Lemma apply_loop_ok fuel n h :
  ok n h → commit_index n - last_applied n ≤ fuel →
  wp (apply_loop fuel) (Post n h (λ _ n' _,
    log n' = log n ∧ role n' = role n ∧ current_term n' = current_term n ∧
    commit_index n' = commit_index n ∧ commit_index n ≤ last_applied n')) n.
Proof using Hi.
  revert n h. induction fuel as [|fuel IH]; intros n h Hok Hf; cbn [apply_loop];
    apply wp_bind, wp_get.
  { rewrite decide_False by lia. apply wp_ret, Post_here; [done|]. split_and!; done || lia. }
  destruct (decide (last_applied n < commit_index n)) as [Hlt|Hge].
  - eapply wp_step; [by apply apply_next_ok|].
    intros [] n1 h1 Hok1 (El & Er & Et & Ec & Ea). eapply wp_mono; [apply IH; [done|lia]|].
    intros [] n2 (h2 & Hs2 & Hok2 & ? & ? & ? & ? & ?). exists h2.
    split_and!; done || congruence || lia.
  - apply wp_ret, Post_here; [done|]. split_and!; done || lia.
Qed.

Lemma apply_committed_entries_ok n h :
  ok n h →
  wp apply_committed_entries (Post n h (λ _ n' _,
    log n' = log n ∧ role n' = role n ∧ current_term n' = current_term n ∧
    commit_index n' = commit_index n ∧ commit_index n ≤ last_applied n')) n.
Proof using Hi. intros Hok. apply wp_bind, wp_get. by apply apply_loop_ok. Qed.

(** ** Committing *)

Lemma commit_loop_ok l n h :
  ok n h → role n = Leader → (∀ k, k ∈ l → k < length (log n)) →
  wp (commit_loop l) (Post n h (λ _ n' _,
    log n' = log n ∧ role n' = role n ∧ current_term n' = current_term n)) n.
Proof using Hi.
  revert n h. induction l as [|k l IH]; intros n h Hok Hr Hl; cbn [commit_loop].
  { by apply wp_ret, Post_here. }
  destruct (lookup_lt_is_Some_2 (log n) k) as [e He]; [apply Hl; by left|].
  apply wp_bind, wp_get, wp_bind. eapply wp_entry_at; [done|].
  eapply (wp_step _ _ _ _ (λ _ n1 _, log n1 = log n ∧ role n1 = role n ∧
    current_term n1 = current_term n)).
  - apply wp_when; [|by intros; apply Post_here].
    intros [Ht%bool_decide_eq_true Hm%bool_decide_eq_true]%andb_true_iff.
    apply wp_modify. exists h. split_and!; try done.
    + apply rtc_once. eapply (p_advance cluster i (view n) h k e); [done..|].
      by eapply ok_majority.
    + destruct Hok. split; try done. eapply at_step; [done|].
      eapply (p_advance cluster i (view n) h k e); [done..|].
      eapply ok_majority; [|exact Hm]. by split.
  - intros [] n1 h1 Hok1 (El & Er & Et). eapply wp_mono.
    + apply IH; [done|congruence|]. rewrite El. intros k' Hk'. apply Hl. by right.
    + intros [] n2 (h2 & Hs2 & Hok2 & ? & ? & ?). exists h2. split_and!; done || congruence.
Qed.

Lemma update_commit_index_ok n h :
  ok n h → role n = Leader →
  wp update_commit_index (Post n h (λ _ n' _,
    log n' = log n ∧ role n' = Leader ∧ current_term n' = current_term n)) n.
Proof using Hi.
  intros Hok Hr. unfold update_commit_index. apply wp_bind, wp_get.
  eapply wp_step; [apply commit_loop_ok; [done..|]|].
  { intros k Hk%elem_of_seq. lia. }
  intros [] n1 h1 Hok1 (El & Er & Et).
  apply wp_skip; [by apply persist_meta_harmless|done|]. intros _ n2 S2 Hok2.
  pose proof (same_view _ _ S2) as Hv. unfold view in Hv. injection Hv as V1 V2 V3 V4 V5 V6 V7 V8.
  eapply wp_mono; [by apply apply_committed_entries_ok|].
  intros [] n3 (h3 & Hs3 & Hok3 & ? & ? & ? & ?). exists h3. split_and!; done || congruence.
Qed.

(** ** Replicating *)

(** The request that a leader makes for a peer. *)
Lemma make_append_entries_ok peer n h (Q : AppendEntries → Node → Prop) :
  ok n h → role n = Leader → peer ∈ peers n →
  (∀ a, sendable (view n) peer (MAppendEntries a) → Q a n) →
  wp (make_append_entries peer) Q n.
Proof using Hi.
  intros Hok Hr Hp HQ. destruct (ok_next n h Hok peer Hr Hp) as (ni & Hni & Hpos & Hl).
  unfold make_append_entries. apply wp_bind, wp_get, wp_bind.
  eapply wp_lift_Some; [exact Hni|]. rewrite decide_False by lia. rewrite decide_False by lia.
  destruct (lookup_lt_is_Some_2 (log n) (ni - 1)) as [e He]; [lia|].
  apply wp_bind. eapply wp_entry_at; [done|]. apply wp_ret, HQ. split.
  - intros h'. rewrite (ok_id n h Hok). destruct ni as [|k]; [lia|].
    replace (S k - 1) with k in * by lia. apply (p_replicate cluster i (view n)); [|done..]. by apply (ok_peers n h Hok).
  - split; [apply (ok_term n h Hok)|]. by apply Forall_drop, (ok_plain n h Hok).
Qed.

Lemma replicate_peer_ok peer n h :
  ok n h → role n = Leader → peer ∈ peers n →
  wp (request ← make_append_entries peer; push peer (MAppendEntries request))
    (Post n h (λ _ n' _, same (n' <| outbox := outbox n |>) n)) n.
Proof using Hi.
  intros Hok Hr Hp. apply wp_bind. eapply make_append_entries_ok; [done..|].
  intros a Ha. eapply wp_mono; [by apply push_ok|].
  intros [] n' (h' & Hs & Hok' & ->). exists h'. split_and!; try done.
Qed.

(** A request is sent to every peer. *)
Lemma replicate_all_ok n h :
  ok n h → role n = Leader →
  wp (for_each (peers n) (λ peer,
        request ← make_append_entries peer; push peer (MAppendEntries request)))
    (Post n h (λ _ n' _, same (n' <| outbox := outbox n |>) n)) n.
Proof using Hi.
  intros Hok Hr. apply wp_each; [done..|]. intros peer n1 h1 Hp Hok1 S1.
  unfold same, core in S1. injection S1 as E1 E2 E3 E4 E5 E6 E7 E8 E9 E10 E11 E12.
  eapply wp_mono; [apply replicate_peer_ok; [done|congruence|]|].
  { by rewrite <-E2. }
  intros [] n2 (h2 & Hs2 & Hok2 & S2). exists h2. split_and!; try done.
  unfold same, core, view in *. cbn in *. injection S2. intros. congruence.
Qed.

(** The fields behind [same]. *)
Lemma same_fields (n n' : Node) :
  same (n' <| outbox := outbox n |>) n →
  id n = id n' ∧ peers n = peers n' ∧ log n = log n' ∧ role n = role n' ∧
  current_term n = current_term n' ∧ last_applied n = last_applied n'.
Proof using Type. unfold same, core, view. intros [=]. split_and!; congruence. Qed.

Lemma send_heartbeats_ok n h :
  ok n h → role n = Leader →
  wp send_heartbeats (Post n h (λ _ n' _, same (n' <| outbox := outbox n |>) n)) n.
Proof using Hi.
  intros Hok Hr. unfold send_heartbeats. apply wp_bind, wp_gets. by apply replicate_all_ok.
Qed.
(* ===== verification/Journal.v ===== *)
(** A small database for examples: the list of the commands it was given. *)

From S2P Require Import Prelude Bytes Float LogRecord RaftTypes LogStore RaftNode RaftSim.

Definition journal : KvStore (list Command) := {|
  kv_insert key value := modify (cons (Set_ key value));
  kv_delete key := modify (cons (Delete key));
  kv_get key := cs ← get;
    mret (c ← head (filter (λ c, command_key c = key) cs); command_value c);
|}.

Definition fixed_millis : RandomMillis := λ _ _, 150%Z.

Section journal.
#[local] Existing Instance journal.

Lemma journal_pure : KvPure (list Command).
Proof. done. Qed.

End journal.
------------
From the first line through the last, give the data above again exactly.

*TASK RESPONSE*
Lemma apply_loop_ok fuel n h :
  ok n h → commit_index n - last_applied n ≤ fuel →
  wp (apply_loop fuel) (Post n h (λ _ n' _,
    log n' = log n ∧ role n' = role n ∧ current_term n' = current_term n ∧
    commit_index n' = commit_index n ∧ commit_index n ≤ last_applied n')) n.
Proof using Hi.
  revert n h. induction fuel as [|fuel IH]; intros n h Hok Hf; cbn [apply_loop];
    apply wp_bind, wp_get.
  { rewrite decide_False by lia. apply wp_ret, Post_here; [done|]. split_and!; done || lia. }
  destruct (decide (last_applied n < commit_index n)) as [Hlt|Hge].
  - eapply wp_step; [by apply apply_next_ok|].
    intros [] n1 h1 Hok1 (El & Er & Et & Ec & Ea). eapply wp_mono; [apply IH; [done|lia]|].
    intros [] n2 (h2 & Hs2 & Hok2 & ? & ? & ? & ? & ?). exists h2.
    split_and!; done || congruence || lia.
  - apply wp_ret, Post_here; [done|]. split_and!; done || lia.
Qed.

Lemma apply_committed_entries_ok n h :
  ok n h →
  wp apply_committed_entries (Post n h (λ _ n' _,
    log n' = log n ∧ role n' = role n ∧ current_term n' = current_term n ∧
    commit_index n' = commit_index n ∧ commit_index n ≤ last_applied n')) n.
Proof using Hi. intros Hok. apply wp_bind, wp_get. by apply apply_loop_ok. Qed.

(** ** Committing *)

Lemma commit_loop_ok l n h :
  ok n h → role n = Leader → (∀ k, k ∈ l → k < length (log n)) →
  wp (commit_loop l) (Post n h (λ _ n' _,
    log n' = log n ∧ role n' = role n ∧ current_term n' = current_term n)) n.
Proof using Hi.
  revert n h. induction l as [|k l IH]; intros n h Hok Hr Hl; cbn [commit_loop].
  { by apply wp_ret, Post_here. }
  destruct (lookup_lt_is_Some_2 (log n) k) as [e He]; [apply Hl; by left|].
  apply wp_bind, wp_get, wp_bind. eapply wp_entry_at; [done|].
  eapply (wp_step _ _ _ _ (λ _ n1 _, log n1 = log n ∧ role n1 = role n ∧
    current_term n1 = current_term n)).
  - apply wp_when; [|by intros; apply Post_here].
    intros [Ht%bool_decide_eq_true Hm%bool_decide_eq_true]%andb_true_iff.
    apply wp_modify. exists h. split_and!; try done.
    + apply rtc_once. eapply (p_advance cluster i (view n) h k e); [done..|].
      by eapply ok_majority.
    + destruct Hok. split; try done. eapply at_step; [done|].
      eapply (p_advance cluster i (view n) h k e); [done..|].
      eapply ok_majority; [|exact Hm]. by split.
  - intros [] n1 h1 Hok1 (El & Er & Et). eapply wp_mono.
    + apply IH; [done|congruence|]. rewrite El. intros k' Hk'. apply Hl. by right.
    + intros [] n2 (h2 & Hs2 & Hok2 & ? & ? & ?). exists h2. split_and!; done || congruence.
Qed.

Lemma update_commit_index_ok n h :
  ok n h → role n = Leader →
  wp update_commit_index (Post n h (λ _ n' _,
    log n' = log n ∧ role n' = Leader ∧ current_term n' = current_term n)) n.
Proof using Hi.
  intros Hok Hr. unfold update_commit_index. apply wp_bind, wp_get.
  eapply wp_step; [apply commit_loop_ok; [done..|]|].
  { intros k Hk%elem_of_seq. lia. }
  intros [] n1 h1 Hok1 (El & Er & Et).
  apply wp_skip; [by apply persist_meta_harmless|done|]. intros _ n2 S2 Hok2.
  pose proof (same_view _ _ S2) as Hv. unfold view in Hv. injection Hv as V1 V2 V3 V4 V5 V6 V7 V8.
  eapply wp_mono; [by apply apply_committed_entries_ok|].
  intros [] n3 (h3 & Hs3 & Hok3 & ? & ? & ? & ?). exists h3. split_and!; done || congruence.
Qed.

(** ** Replicating *)

(** The request that a leader makes for a peer. *)
Lemma make_append_entries_ok peer n h (Q : AppendEntries → Node → Prop) :
  ok n h → role n = Leader → peer ∈ peers n →
  (∀ a, sendable (view n) peer (MAppendEntries a) → Q a n) →
  wp (make_append_entries peer) Q n.
Proof using Hi.
  intros Hok Hr Hp HQ. destruct (ok_next n h Hok peer Hr Hp) as (ni & Hni & Hpos & Hl).
  unfold make_append_entries. apply wp_bind, wp_get, wp_bind.
  eapply wp_lift_Some; [exact Hni|]. rewrite decide_False by lia. rewrite decide_False by lia.
  destruct (lookup_lt_is_Some_2 (log n) (ni - 1)) as [e He]; [lia|].
  apply wp_bind. eapply wp_entry_at; [done|]. apply wp_ret, HQ. split.
  - intros h'. rewrite (ok_id n h Hok). destruct ni as [|k]; [lia|].
    replace (S k - 1) with k in * by lia. apply (p_replicate cluster i (view n)); [|done..]. by apply (ok_peers n h Hok).
  - split; [apply (ok_term n h Hok)|]. by apply Forall_drop, (ok_plain n h Hok).
Qed.

Lemma replicate_peer_ok peer n h :
  ok n h → role n = Leader → peer ∈ peers n →
  wp (request ← make_append_entries peer; push peer (MAppendEntries request))
    (Post n h (λ _ n' _, same (n' <| outbox := outbox n |>) n)) n.
Proof using Hi.
  intros Hok Hr Hp. apply wp_bind. eapply make_append_entries_ok; [done..|].
  intros a Ha. eapply wp_mono; [by apply push_ok|].
  intros [] n' (h' & Hs & Hok' & ->). exists h'. split_and!; try done.
Qed.

(** A request is sent to every peer. *)
Lemma replicate_all_ok n h :
  ok n h → role n = Leader →
  wp (for_each (peers n) (λ peer,
        request ← make_append_entries peer; push peer (MAppendEntries request)))
    (Post n h (λ _ n' _, same (n' <| outbox := outbox n |>) n)) n.
Proof using Hi.
  intros Hok Hr. apply wp_each; [done..|]. intros peer n1 h1 Hp Hok1 S1.
  unfold same, core in S1. injection S1 as E1 E2 E3 E4 E5 E6 E7 E8 E9 E10 E11 E12.
  eapply wp_mono; [apply replicate_peer_ok; [done|congruence|]|].
  { by rewrite <-E2. }
  intros [] n2 (h2 & Hs2 & Hok2 & S2). exists h2. split_and!; try done.
  unfold same, core, view in *. cbn in *. injection S2. intros. congruence.
Qed.

(** The fields behind [same]. *)
Lemma same_fields (n n' : Node) :
  same (n' <| outbox := outbox n |>) n →
  id n = id n' ∧ peers n = peers n' ∧ log n = log n' ∧ role n = role n' ∧
  current_term n = current_term n' ∧ last_applied n = last_applied n'.
Proof using Type. unfold same, core, view. intros [=]. split_and!; congruence. Qed.

Lemma send_heartbeats_ok n h :
  ok n h → role n = Leader →
  wp send_heartbeats (Post n h (λ _ n' _, same (n' <| outbox := outbox n |>) n)) n.
Proof using Hi.
  intros Hok Hr. unfold send_heartbeats. apply wp_bind, wp_gets. by apply replicate_all_ok.
Qed.
(* ===== verification/Journal.v ===== *)
(** A small database for examples: the list of the commands it was given. *)

From S2P Require Import Prelude Bytes Float LogRecord RaftTypes LogStore RaftNode RaftSim.

Definition journal : KvStore (list Command) := {|
  kv_insert key value := modify (cons (Set_ key value));
  kv_delete key := modify (cons (Delete key));
  kv_get key := cs ← get;
    mret (c ← head (filter (λ c, command_key c = key) cs); command_value c);
|}.

Definition fixed_millis : RandomMillis := λ _ _, 150%Z.

Section journal.
#[local] Existing Instance journal.

Lemma journal_pure : KvPure (list Command).
Proof. done. Qed.

End journal.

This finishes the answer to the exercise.